伝説のタスマニアタイガーを追え!ウィレム・デフォーの「ハンター」
ハンター(2011)を見た。1936年に絶滅したとされるタスマニアタイガーを追うハンターの物語だ。UMA(未確認生物)や絶滅動物好きにはたまらない設定だ。
タスマニアの大自然の中、伝説を追うのが軸になるのだが、こうしたUMAや絶滅動物モノの場合、伝説へのリスペクトがあるかどうかでずいぶんと仕上がりが変わってくる。その点、この「ハンター」は抜群の出来だったと思う。
タスマニアタイガーとは
さて、何はさておき、タスマニアタイガーだ。「タスマニアデビル」とも呼ばれ、なにやら怖いイメージがあるがこの動画をみてほしい。生きたタスマニアタイガーをとらえた貴重な映像だ。
そう、何、このかわいい生き物である。時々犬っぽくみえたり、ねこっぽくみえたりしてなんとも愛嬌がある。
タスマニアタイガーは、背中にトラのような縞模様があることからついた名前だが、タスマニアオオカミとも呼ばれる。だが、基本的にはコアラやカンガルーなどと同じ有袋類である。
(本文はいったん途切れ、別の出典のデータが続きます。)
Lemma control_ok w0 c q f k : conn_inv w0 c [] k -> Header_typed (f_Header f) ->
  exists e c', writeControlContext c q f = Some (e, c') /\ has_bulk c' = has_bulk c /\
    match e with
    | None => conn_inv w0 c' [] (k + 1) /\ f ∈ stream_log c' ++ coded_log c'
    | Some _ => conn_inv w0 c' [] k
    end.
Proof.
  intros Hc Ht. unfold writeControlContext.
  destruct (context_ended_locked q); [by eexists _, _|]. destruct (deadline_refused q); [by eexists _, _|].
  destruct (writeLocked_spec c f Ht) as (e & c' & -> & He). exists e, c'. split; [done|]. destruct e as [e|].
  - destruct He as [-> | (w & e' & ->)]; [done|]. split; [done|]. by apply on_stream_failed.
  - destruct He as (Hf & w & -> & Hw). split; [done|]. split; [by apply on_stream_ok|].
    cbn. rewrite !elem_of_app, list_elem_of_singleton. tauto.
Qed.

Lemma safety_copy_ok w0 c q f copy c' : conn_ok w0 c -> needsOpenSafetyCopy c q f = (copy, c') ->
  has_bulk c' = has_bulk c /\ conn_inv w0 c' [] (if copy then -1 else 0).
Proof.
  intros Hc. unfold needsOpenSafetyCopy. destruct (_ && _) eqn:E; intros [= <- <-]; [|by split].
  apply andb_true_iff in E as [_ E]. destruct Hc as [H1 H2 H3 H4 H5 H6 H7 H8]. rewrite E in H7. split; [done|]. split; cbn; try done. lia.
Qed.
(* ===== verification/GoNet.v ===== *)
(** What the sources use of Go's [strings], [strconv] and [net] packages, over
    strings as byte lists: [TrimSpace], [Atoi] and [Itoa], [SplitHostPort] and
    [JoinHostPort], and the facts about them that the codecs rely on. *)

From S2P Require Import Prelude.

Definition ch_colon : Z := 58.
Definition ch_lbracket : Z := 91.
Definition ch_rbracket : Z := 93.

(** ** Searching for a byte *)

(** [IndexByteString]. *)
Fixpoint index_byte (c : Z) (s : bytes) : option nat :=
  match s with
  | [] => None
  | b :: r => if b =? c then Some 0%nat else S <$> index_byte c r
  end.

(** [LastIndexByteString]. *)
Fixpoint last_index_byte (c : Z) (s : bytes) : option nat :=
  match s with
  | [] => None
  | b :: r =>
      match last_index_byte c r with
      | Some i => Some (S i)
      | None => if b =? c then Some 0%nat else None
      end
  end.

Lemma index_byte_None c s : index_byte c s = None <-> c ∉ s.
Proof.
  induction s as [|b r IH]; cbn [index_byte]; [split; [intros _ H; by apply elem_of_nil in H|done]|].
  rewrite not_elem_of_cons. destruct (b =? c) eqn:E; bool_to_prop.
  - split; [done|]. intros [H _]. congruence.
  - destruct (index_byte c r); cbn; split; try done.
    + intros [_ H]. by apply IH in H.
    + intros _. split; [congruence|]. by apply IH.
Qed.

Lemma index_byte_app c a b : c ∉ a -> index_byte c (a ++ (c :: b)) = Some (length a).
Proof.
  induction a as [|x a IH]; intros Ha; cbn [index_byte app]; [by rewrite Z.eqb_refl|].
  apply not_elem_of_cons in Ha as [Hx Ha]. replace (x =? c) with false by lia. by rewrite IH.
Qed.

Lemma index_byte_Some c s i :
  index_byte c s = Some i -> s = take i s ++ (c :: drop (S i) s) /\ (c ∉ take i s) /\ (i < length s)%nat.
Proof.
  revert i. induction s as [|b r IH]; intros i Hi; cbn [index_byte] in Hi; [done|].
  destruct (b =? c) eqn:E; bool_to_prop.
  - injection Hi as <-. subst. cbn. split; [done|]. split; [apply not_elem_of_nil|lia].
  - destruct (index_byte c r) as [k|]; [|done]. injection Hi as <-. destruct (IH k eq_refl) as (H1 & H2 & H3).
    cbn. split; [by rewrite <- H1|]. split; [|lia]. apply not_elem_of_cons. split; [congruence|done].
Qed.

Lemma last_index_byte_None c s : last_index_byte c s = None <-> c ∉ s.
Proof.
  induction s as [|b r IH]; cbn [last_index_byte]; [split; [intros _ H; by apply elem_of_nil in H|done]|].
  rewrite not_elem_of_cons. destruct (last_index_byte c r).
  - split; [done|]. intros [_ H]. by apply IH in H.
  - destruct (b =? c) eqn:E; bool_to_prop; split; try done.
    + intros [H _]. congruence.
    + intros _. split; [congruence|]. by apply IH.
Qed.

Lemma last_index_byte_app c a b : c ∉ b -> last_index_byte c (a ++ (c :: b)) = Some (length a).
Proof.
  intros Hb. induction a as [|x a IH]; cbn [last_index_byte app].
  - apply last_index_byte_None in Hb. by rewrite Hb, Z.eqb_refl.
  - by rewrite IH.
Qed.

Lemma last_index_byte_Some c s i :
  last_index_byte c s = Some i -> s = take i s ++ (c :: drop (S i) s) /\ (c ∉ drop (S i) s) /\ (i < length s)%nat.
Proof.
  revert i. induction s as [|b r IH]; intros i Hi; cbn [last_index_byte] in Hi; [done|].
  destruct (last_index_byte c r) as [k|] eqn:E.
  - injection Hi as <-. destruct (IH k eq_refl) as (H1 & H2 & H3). cbn. split; [by rewrite <- H1|]. split; [done|lia].
  - destruct (b =? c) eqn:Eb; [|done]. injection Hi as <-. bool_to_prop. subst. cbn. split; [done|].
    split; [by apply last_index_byte_None|lia].
Qed.

(** ** [net.SplitHostPort] and [net.JoinHostPort] *)

Definition SplitHostPort (s : bytes) : option (bytes * bytes) :=
  let checked (host : bytes) (j k i : nat) :=
    match index_byte ch_lbracket (drop j s), index_byte ch_rbracket (drop k s) with
    | None, None => Some (host, drop (S i) s)
    | _, _ => None
    end in
  match last_index_byte ch_colon s with
  | None => None
  | Some i =>
      if nth 0 s 0 =? ch_lbracket then
        match index_byte ch_rbracket s with
        | None => None
        | Some stop => if (S stop =? i)%nat then checked (slice 1 stop s) 1%nat (S stop) i else None
        end
      else
        let host := take i s in
        match index_byte ch_colon host with
        | Some _ => None
        | None => checked host 0%nat 0%nat i
        end
  end.

Definition JoinHostPort (host port : bytes) : bytes :=
  match index_byte ch_colon host with
  | Some _ => [ch_lbracket] ++ host ++ [ch_rbracket; ch_colon] ++ port
  | None => host ++ [ch_colon] ++ port
  end.

Definition no_brackets (s : bytes) : Prop := (ch_lbracket ∉ s) /\ (ch_rbracket ∉ s).

Lemma not_elem_of_take {A} (x : A) n l : x ∉ l -> x ∉ take n l.
Proof. intros H Hx. apply H. rewrite <- (take_drop n l). apply elem_of_app. by left. Qed.

Lemma not_elem_of_drop {A} (x : A) n l : x ∉ l -> x ∉ drop n l.
Proof. intros H Hx. apply H. rewrite <- (take_drop n l). apply elem_of_app. by right. Qed.

(** What a split leaves: a host without brackets, a port without brackets or
    colons, and never more bytes than there were. *)
Lemma SplitHostPort_parts s host port :
  SplitHostPort s = Some (host, port) ->
  no_brackets host /\ no_brackets port /\ (ch_colon ∉ port) /\
  (length (JoinHostPort host port) <= length s)%nat /\
  ((s = JoinHostPort host port) \/ (s = [ch_lbracket] ++ host ++ [ch_rbracket; ch_colon] ++ port)).
Proof.
  unfold SplitHostPort. intros Hs. destruct (last_index_byte ch_colon s) as [i|] eqn:Ei; [|done].
  destruct (last_index_byte_Some _ _ _ Ei) as (Hsplit & Hport & Hi). destruct (nth 0 s 0 =? ch_lbracket) eqn:E0.
  - destruct (index_byte ch_rbracket s) as [e|] eqn:Ee; [|done]. destruct (Nat.eqb_spec (S e) i) as [<-|]; [|done].
    destruct (index_byte ch_lbracket (drop 1 s)) eqn:El; [done|]. destruct (index_byte ch_rbracket (drop (S e) s)) eqn:Er; [done|].
    injection Hs as <- <-. apply index_byte_None in El, Er. destruct (index_byte_Some _ _ _ Ee) as (He & Hnr & Hel).
    destruct s as [|b s]; [done|]. cbn in E0. bool_to_prop. subst b.
    assert (Hpos : (0 < e)%nat). { destruct e; [|lia]. cbn in He. injection He as He. done. }
    assert (Hh : slice 1 e (ch_lbracket :: s) = take (e - 1) s) by (unfold slice; cbn [drop]; done).
    destruct e as [|e]; [lia|]. cbn [Nat.sub] in Hh. rewrite Nat.sub_0_r in Hh. rewrite Hh. cbn [drop] in *.
    assert (Hsh : s = take e s ++ [ch_rbracket; ch_colon] ++ drop (S (S e)) s).
    { cbn [take drop] in He. injection He as He.
      assert (Hd : drop (S e) s = ch_colon :: drop (S (S e)) s).
      { cbn [take drop] in Hsplit. injection Hsplit as Hsp.
        pose proof (f_equal (drop (S e)) Hsp) as Hd. rewrite Hd at 1. rewrite drop_app_length' by (rewrite length_take; cbn in Hi; lia).
        done. }
      rewrite He at 1. by rewrite Hd. }
    split; [split; [by apply not_elem_of_take|cbn [take] in Hnr; apply not_elem_of_cons in Hnr; tauto]|].
    assert (Hpb : no_brackets (drop (S (S e)) s)).
    { split; [by apply not_elem_of_drop|]. replace (S (S e)) with (S e + 1)%nat by lia. rewrite <- drop_drop. by apply not_elem_of_drop. }
    split; [done|]. split; [done|]. split; [|right; cbn; by f_equal].
    pose proof (f_equal length Hsh) as Hl. rewrite !length_app in Hl. cbn [length] in Hl.
    unfold JoinHostPort. destruct (index_byte ch_colon (take e s)); rewrite !length_app; cbn [length]; lia.
  - destruct (index_byte ch_colon (take i s)) eqn:Ec; [done|].
    destruct (index_byte ch_lbracket (drop 0 s)) eqn:El; [done|]. destruct (index_byte ch_rbracket (drop 0 s)) eqn:Er; [done|].
    injection Hs as <- <-. apply index_byte_None in El, Er. cbn [drop] in El, Er.
    unfold no_brackets. split; [split; by apply not_elem_of_take|]. split; [split; by apply not_elem_of_drop|]. split; [done|].
    unfold JoinHostPort. rewrite Ec. split; [|by left].
    pose proof (f_equal length Hsplit) as Hl. rewrite length_app in Hl. cbn [length] in Hl.
    rewrite !length_app. cbn [length]. lia.
Qed.

(** Joining is undone by splitting. *)
Lemma Split_Join host port :
  no_brackets host -> no_brackets port -> ch_colon ∉ port ->
  SplitHostPort (JoinHostPort host port) = Some (host, port).
Proof.
  intros [Hl Hr] [Hpl Hpr] Hpc. unfold JoinHostPort. destruct (index_byte ch_colon host) as [k|] eqn:Ek.
  - set (s := [ch_lbracket] ++ host ++ [ch_rbracket; ch_colon] ++ port).
    assert (H1 : s = ([ch_lbracket] ++ host ++ [ch_rbracket]) ++ ch_colon :: port) by (unfold s; by rewrite <- !app_assoc).
    assert (H2 : s = ([ch_lbracket] ++ host) ++ ch_rbracket :: ch_colon :: port) by (unfold s; by rewrite <- !app_assoc).
    assert (L1 : last_index_byte ch_colon s = Some (S (S (length host)))).
    { rewrite H1, last_index_byte_app by done. f_equal. rewrite !length_app. cbn. lia. }
    assert (L2 : index_byte ch_rbracket s = Some (S (length host))).
    { rewrite H2, index_byte_app; [f_equal; rewrite length_app; cbn; lia|].
      apply not_elem_of_app. split; [|done]. intros Hx. apply list_elem_of_singleton in Hx. done. }
    unfold SplitHostPort. rewrite L1, L2. change (nth 0 s 0 =? ch_lbracket) with true. cbn iota.
    rewrite Nat.eqb_refl.
    assert (D1 : drop 1 s = host ++ [ch_rbracket; ch_colon] ++ port) by done.
    assert (D2 : drop (S (S (length host))) s = ch_colon :: port).
    { rewrite H1, drop_app_length' by (rewrite !length_app; cbn; lia). done. }
    assert (D3 : drop (S (S (S (length host)))) s = port).
    { pose proof (f_equal (drop 1) D2) as H. by rewrite drop_drop, Nat.add_1_r in H. }
    rewrite D1, D2, D3.
    assert (N1 : index_byte ch_lbracket (host ++ [ch_rbracket; ch_colon] ++ port) = None).
    { apply index_byte_None. rewrite !not_elem_of_app, !not_elem_of_cons. split; [done|]. split; [|done].
      split; [done|]. split; [done|]. apply not_elem_of_nil. }
    assert (N2 : index_byte ch_rbracket (ch_colon :: port) = None).
    { apply index_byte_None, not_elem_of_cons. done. }
    rewrite N1, N2. unfold slice. cbn [Nat.sub]. rewrite Nat.sub_0_r, D1. by rewrite take_app_length.
  - apply index_byte_None in Ek.
    assert (L1 : last_index_byte ch_colon (host ++ [ch_colon] ++ port) = Some (length host)) by (by apply last_index_byte_app).
    unfold SplitHostPort. rewrite L1.
    assert (N0 : (nth 0 (host ++ [ch_colon] ++ port) 0 =? ch_lbracket) = false).
    { destruct host as [|b h]; [done|]. cbn. apply not_elem_of_cons in Hl as [Hb _]. lia. }
    rewrite N0, take_app_length. apply index_byte_None in Ek. rewrite Ek. cbn [drop].
    assert (N1 : forall c, c <> ch_colon -> c ∉ host -> c ∉ port -> index_byte c (host ++ [ch_colon] ++ port) = None).
    { intros c Hc Hh Hp. apply index_byte_None. rewrite !not_elem_of_app, not_elem_of_cons. split; [done|]. split; [|done].
      split; [done|apply not_elem_of_nil]. }
    rewrite !N1 by done. do 2 f_equal. change (host ++ [ch_colon] ++ port) with (host ++ ch_colon :: port).
    replace (S (length host)) with (length host + 1)%nat by lia. rewrite <- drop_drop, drop_app_length. done.
Qed.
これだけ聞けば、まさにUMA(未確認動物)そのものであり、伝説である。これが実在していたというのだから本当に驚きだ。
伝説へのリスペクト
「ハンター」はワタクシにとって心に残る映画となった。タスマニアタイガーに対する人それぞれの感情、考え方が非常に自然な形で作品に入っていたと思う。何よりも伝説へのリスペクトがつらぬかれていたのは大きいと思う。
ワタクシはUMAファンで絶滅動物にも大変興味があるので、タイガーのことばかり書いてしまったが、「ハンター」は映画としても大変にいい出来なので安心してほしい。ウィレム・デフォーは圧巻の一言だし、それをとりまく人々、そして映像が本当にすばらしい。ぜひ多くの人に見てほしい作品だ。
幻想として守っておいてほしいところ
UMAへのリスペクトというと、がっかりした作品がある。角幡唯介氏の「雪男は向こうからやって来た」である。
書籍である。読み物としては面白いし、冒険家ならではの視点も大変に楽しめる作品だ。だが、この作者は他の著作でもそうだが、斜に構える感があり、時にそれが「?」と思わせる部分がある。
この作品に関しては、「幻想」として守っておいてほしいところまで踏みにじってしまったという感想につきる。読み物としてうまく仕上げられていると思うが、本全体を振り返ると言葉は悪いが、暴露本に近い印象だ。
暴露トークでウケを狙うのは、そういう番組だけにしてくれという気持ちである。ウケねらいで「幻想を食い物にするな」と心から思う。